The data shown below should all be retyped exactly.

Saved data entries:
************

Lemma processBlock_well_keyed indexer message options :
  maintains well_keyed receipts_in_id_order
    (InternalIndexerState.processBlock indexer message options).
Proof.
  unfold InternalIndexerState.processBlock.
  apply maintains_bind; [by apply maintains_when, maintains_call | intros _].
  apply maintains_bind; [| intros _].
  { apply maintains_for_each. intros shard. destruct (chunk shard); [| apply maintains_ret].
    apply maintains_for_each. intros tx.
    apply maintains_bind; [| intros _; by apply maintains_when, maintains_call].
    apply maintains_intro; [| apply emits_modify].
    apply preserves_modify, register_transaction_well_keyed. }
  apply maintains_bind; [| intros _; by apply maintains_when, maintains_call].
  apply maintains_for_each. intros shard. apply maintains_for_each. intros r.
  apply maintains_bind; [apply correlate_well_keyed | intros _].
  by apply maintains_when, maintains_call.
Qed.

(** X8. In every run, each [onTransaction] call lists every receipt once,
    and the receipts the transaction itself announced come first, in the
    order of [receipt_ids] in the transaction outcome (follow-on receipts come
    after them): the list follows the order in which the ids became known,
    not the order in which the receipts were resolved. *)
Theorem completed_receipts_order (indexer : Indexer) (streamer : MessageStreamer)
    (options : IndexerOptions) :
  Forall receipts_in_id_order (run indexer streamer options).1.2.
Proof.
  unfold run.
  destruct (runIndexer indexer streamer options (InternalIndexerState.new, []))
    as [w' r] eqn:E.
  destruct (runIndexer_maintains well_keyed receipts_in_id_order indexer streamer options
              I I I (λ _ _, I) (λ _, I)
              (λ plan message, processBlock_well_keyed indexer message _) _ _ _ E)
    as (_ & evs & Hevs & F).
  - intros h itx. simpl. by rewrite lookup_empty.
  - simpl in *. by rewrite Hevs.
Qed.

(** Receipt [b] is resolved one block before receipt [a]; the completed
    transaction still lists [a] first. *)
Example resolution_order_is_not_list_order :
  (λ '(c, block), (completed_ids c, block_height <$> c_receipts c, height block))
    <$> completions "AB"
          (run quiet_indexer (NeardataProvider.stream b_before_a)
             (scenario_options 100 102
                (Some {| prefetch_blocks := 0; postfetch_blocks := 0 |}))).1.2
  = [(["a"; "b"], [101; 100], 101)].
Proof. vm_compute. reflexivity. Qed.

(** ** The async queue *)

Section AsyncQueueFacts.
Import AsyncQueueClass.
Context {T : Type}.
Implicit Types (q : t T) (ops : list (Op T)).

Lemma closed_snoc ops (op : Op T) :
  closed (ops ++ [op]) = closed ops || match op with Close => true | _ => false end.
Proof. unfold closed. rewrite existsb_app. simpl. by rewrite orb_false_r. Qed.

Lemma accepted_snoc ops (op : Op T) :
  accepted (ops ++ [op])
  = accepted ops ++ (if closed ops then []
                     else match op with Push v => [v] | _ => [] end).
Proof.
  induction ops as [|o ops IH]; [by destruct op|].
  destruct o as [v| |g]; cbn [accepted app closed existsb orb]; [| done |].
  - fold (closed ops). by rewrite IH.
  - fold (closed ops). by rewrite IH.
Qed.

Lemma generator_insert (gens : gmap nat GenState) g g' st :
  default Ready (<[g := st]> gens !! g')
  = if decide (g = g') then st else default Ready (gens !! g').
Proof. rewrite lookup_insert. by destruct (decide (g = g')). Qed.

Lemma queue_inv_new : queue_inv (T:=T) [] new.
Proof.
  split; try done.
  - intros g. split; [by intros ?%elem_of_nil | by intros [? ?]].
  - constructor.
Qed.
(** A scan over names of which one holds an account with the username
    ends on such an account. *)
Lemma scanUsernames_finds userMap username names :
  (exists name user, In name names /\ get userMap name = Some user
                     /\ user_username user = username) ->
  exists found name',
    scanUsernames userMap names username = Some found
    /\ In name' names /\ get userMap name' = Some found
    /\ user_username found = username.
Proof.
  induction names as [|name rest IH]; intros [k [user [Hin [Hget Hname]]]].
  - destruct Hin.
  - simpl. destruct (get userMap name) as [v|] eqn:Ehead.
    + destruct (String.eqb (user_username v) username) eqn:Ematch.
      * apply String.eqb_eq in Ematch.
        exists v, name.
        split; [reflexivity|]. split; [now left|]. split; assumption.
      * destruct Hin as [->|Hin].
        -- rewrite Hget in Ehead. injection Ehead as <-.
           apply String.eqb_neq in Ematch. contradiction.
        -- destruct IH as [found [name' [Hs [Hn [Hg Hu]]]]].
           { exists k, user. auto. }
           exists found, name'.
           split; [exact Hs|]. split; [now right|]. split; assumption.
    + destruct Hin as [->|Hin]; [congruence|].
      destruct IH as [found [name' [Hs [Hn [Hg Hu]]]]].
      { exists k, user. auto. }
      exists found, name'.
      split; [exact Hs|]. split; [now right|]. split; assumption.
Qed.

(** When one account only has the username, the scan ends on it. *)
Lemma scanUsernames_unique userMap username names (user : @User Payload) :
  (forall k v, get userMap k = Some v -> user_username v = username -> v = user) ->
  (exists k, In k names /\ get userMap k = Some user) ->
  user_username user = username ->
  scanUsernames userMap names username = Some user.
Proof.
  intros Hunique Hsome Hname.
  induction names as [|name rest IH]; destruct Hsome as [k [Hin Hget]].
  - destruct Hin.
  - simpl. destruct (get userMap name) as [v|] eqn:Ehead.
    + destruct (String.eqb (user_username v) username) eqn:Ematch.
      * apply String.eqb_eq in Ematch. f_equal. exact (Hunique _ _ Ehead Ematch).
      * destruct Hin as [->|Hin].
        -- rewrite Hget in Ehead. injection Ehead as <-.
           apply String.eqb_neq in Ematch. contradiction.
        -- apply IH. exists k. auto.
    + destruct Hin as [->|Hin]; [congruence|].
      apply IH. exists k. auto.
Qed.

************

ANSWER FOR THE TASK:
Lemma processBlock_well_keyed indexer message options :
  maintains well_keyed receipts_in_id_order
    (InternalIndexerState.processBlock indexer message options).
Proof.
  unfold InternalIndexerState.processBlock.
  apply maintains_bind; [by apply maintains_when, maintains_call | intros _].
  apply maintains_bind; [| intros _].
  { apply maintains_for_each. intros shard. destruct (chunk shard); [| apply maintains_ret].
    apply maintains_for_each. intros tx.
    apply maintains_bind; [| intros _; by apply maintains_when, maintains_call].
    apply maintains_intro; [| apply emits_modify].
    apply preserves_modify, register_transaction_well_keyed. }
  apply maintains_bind; [| intros _; by apply maintains_when, maintains_call].
  apply maintains_for_each. intros shard. apply maintains_for_each. intros r.
  apply maintains_bind; [apply correlate_well_keyed | intros _].
  by apply maintains_when, maintains_call.
Qed.

(** X8. In every run, each [onTransaction] call lists every receipt once,
    and the receipts the transaction itself announced come first, in the
    order of [receipt_ids] in the transaction outcome (follow-on receipts come
    after them): the list follows the order in which the ids became known,
    not the order in which the receipts were resolved. *)
Theorem completed_receipts_order (indexer : Indexer) (streamer : MessageStreamer)
    (options : IndexerOptions) :
  Forall receipts_in_id_order (run indexer streamer options).1.2.
Proof.
  unfold run.
  destruct (runIndexer indexer streamer options (InternalIndexerState.new, []))
    as [w' r] eqn:E.
  destruct (runIndexer_maintains well_keyed receipts_in_id_order indexer streamer options
              I I I (λ _ _, I) (λ _, I)
              (λ plan message, processBlock_well_keyed indexer message _) _ _ _ E)
    as (_ & evs & Hevs & F).
  - intros h itx. simpl. by rewrite lookup_empty.
  - simpl in *. by rewrite Hevs.
Qed.

(** Receipt [b] is resolved one block before receipt [a]; the completed
    transaction still lists [a] first. *)
Example resolution_order_is_not_list_order :
  (λ '(c, block), (completed_ids c, block_height <$> c_receipts c, height block))
    <$> completions "AB"
          (run quiet_indexer (NeardataProvider.stream b_before_a)
             (scenario_options 100 102
                (Some {| prefetch_blocks := 0; postfetch_blocks := 0 |}))).1.2
  = [(["a"; "b"], [101; 100], 101)].
Proof. vm_compute. reflexivity. Qed.

(** ** The async queue *)

Section AsyncQueueFacts.
Import AsyncQueueClass.
Context {T : Type}.
Implicit Types (q : t T) (ops : list (Op T)).

Lemma closed_snoc ops (op : Op T) :
  closed (ops ++ [op]) = closed ops || match op with Close => true | _ => false end.
Proof. unfold closed. rewrite existsb_app. simpl. by rewrite orb_false_r. Qed.

Lemma accepted_snoc ops (op : Op T) :
  accepted (ops ++ [op])
  = accepted ops ++ (if closed ops then []
                     else match op with Push v => [v] | _ => [] end).
Proof.
  induction ops as [|o ops IH]; [by destruct op|].
  destruct o as [v| |g]; cbn [accepted app closed existsb orb]; [| done |].
  - fold (closed ops). by rewrite IH.
  - fold (closed ops). by rewrite IH.
Qed.

Lemma generator_insert (gens : gmap nat GenState) g g' st :
  default Ready (<[g := st]> gens !! g')
  = if decide (g = g') then st else default Ready (gens !! g').
Proof. rewrite lookup_insert. by destruct (decide (g = g')). Qed.

Lemma queue_inv_new : queue_inv (T:=T) [] new.
Proof.
  split; try done.
  - intros g. split; [by intros ?%elem_of_nil | by intros [? ?]].
  - constructor.
Qed.
(** A scan over names of which one holds an account with the username
    ends on such an account. *)
Lemma scanUsernames_finds userMap username names :
  (exists name user, In name names /\ get userMap name = Some user
                     /\ user_username user = username) ->
  exists found name',
    scanUsernames userMap names username = Some found
    /\ In name' names /\ get userMap name' = Some found
    /\ user_username found = username.
Proof.
  induction names as [|name rest IH]; intros [k [user [Hin [Hget Hname]]]].
  - destruct Hin.
  - simpl. destruct (get userMap name) as [v|] eqn:Ehead.
    + destruct (String.eqb (user_username v) username) eqn:Ematch.
      * apply String.eqb_eq in Ematch.
        exists v, name.
        split; [reflexivity|]. split; [now left|]. split; assumption.
      * destruct Hin as [->|Hin].
        -- rewrite Hget in Ehead. injection Ehead as <-.
           apply String.eqb_neq in Ematch. contradiction.
        -- destruct IH as [found [name' [Hs [Hn [Hg Hu]]]]].
           { exists k, user. auto. }
           exists found, name'.
           split; [exact Hs|]. split; [now right|]. split; assumption.
    + destruct Hin as [->|Hin]; [congruence|].
      destruct IH as [found [name' [Hs [Hn [Hg Hu]]]]].
      { exists k, user. auto. }
      exists found, name'.
      split; [exact Hs|]. split; [now right|]. split; assumption.
Qed.

(** When one account only has the username, the scan ends on it. *)
Lemma scanUsernames_unique userMap username names (user : @User Payload) :
  (forall k v, get userMap k = Some v -> user_username v = username -> v = user) ->
  (exists k, In k names /\ get userMap k = Some user) ->
  user_username user = username ->
  scanUsernames userMap names username = Some user.
Proof.
  intros Hunique Hsome Hname.
  induction names as [|name rest IH]; destruct Hsome as [k [Hin Hget]].
  - destruct Hin.
  - simpl. destruct (get userMap name) as [v|] eqn:Ehead.
    + destruct (String.eqb (user_username v) username) eqn:Ematch.
      * apply String.eqb_eq in Ematch. f_equal. exact (Hunique _ _ Ehead Ematch).
      * destruct Hin as [->|Hin].
        -- rewrite Hget in Ehead. injection Ehead as <-.
           apply String.eqb_neq in Ematch. contradiction.
        -- apply IH. exists k. auto.
    + destruct Hin as [->|Hin]; [congruence|].
      apply IH. exists k. auto.
Qed.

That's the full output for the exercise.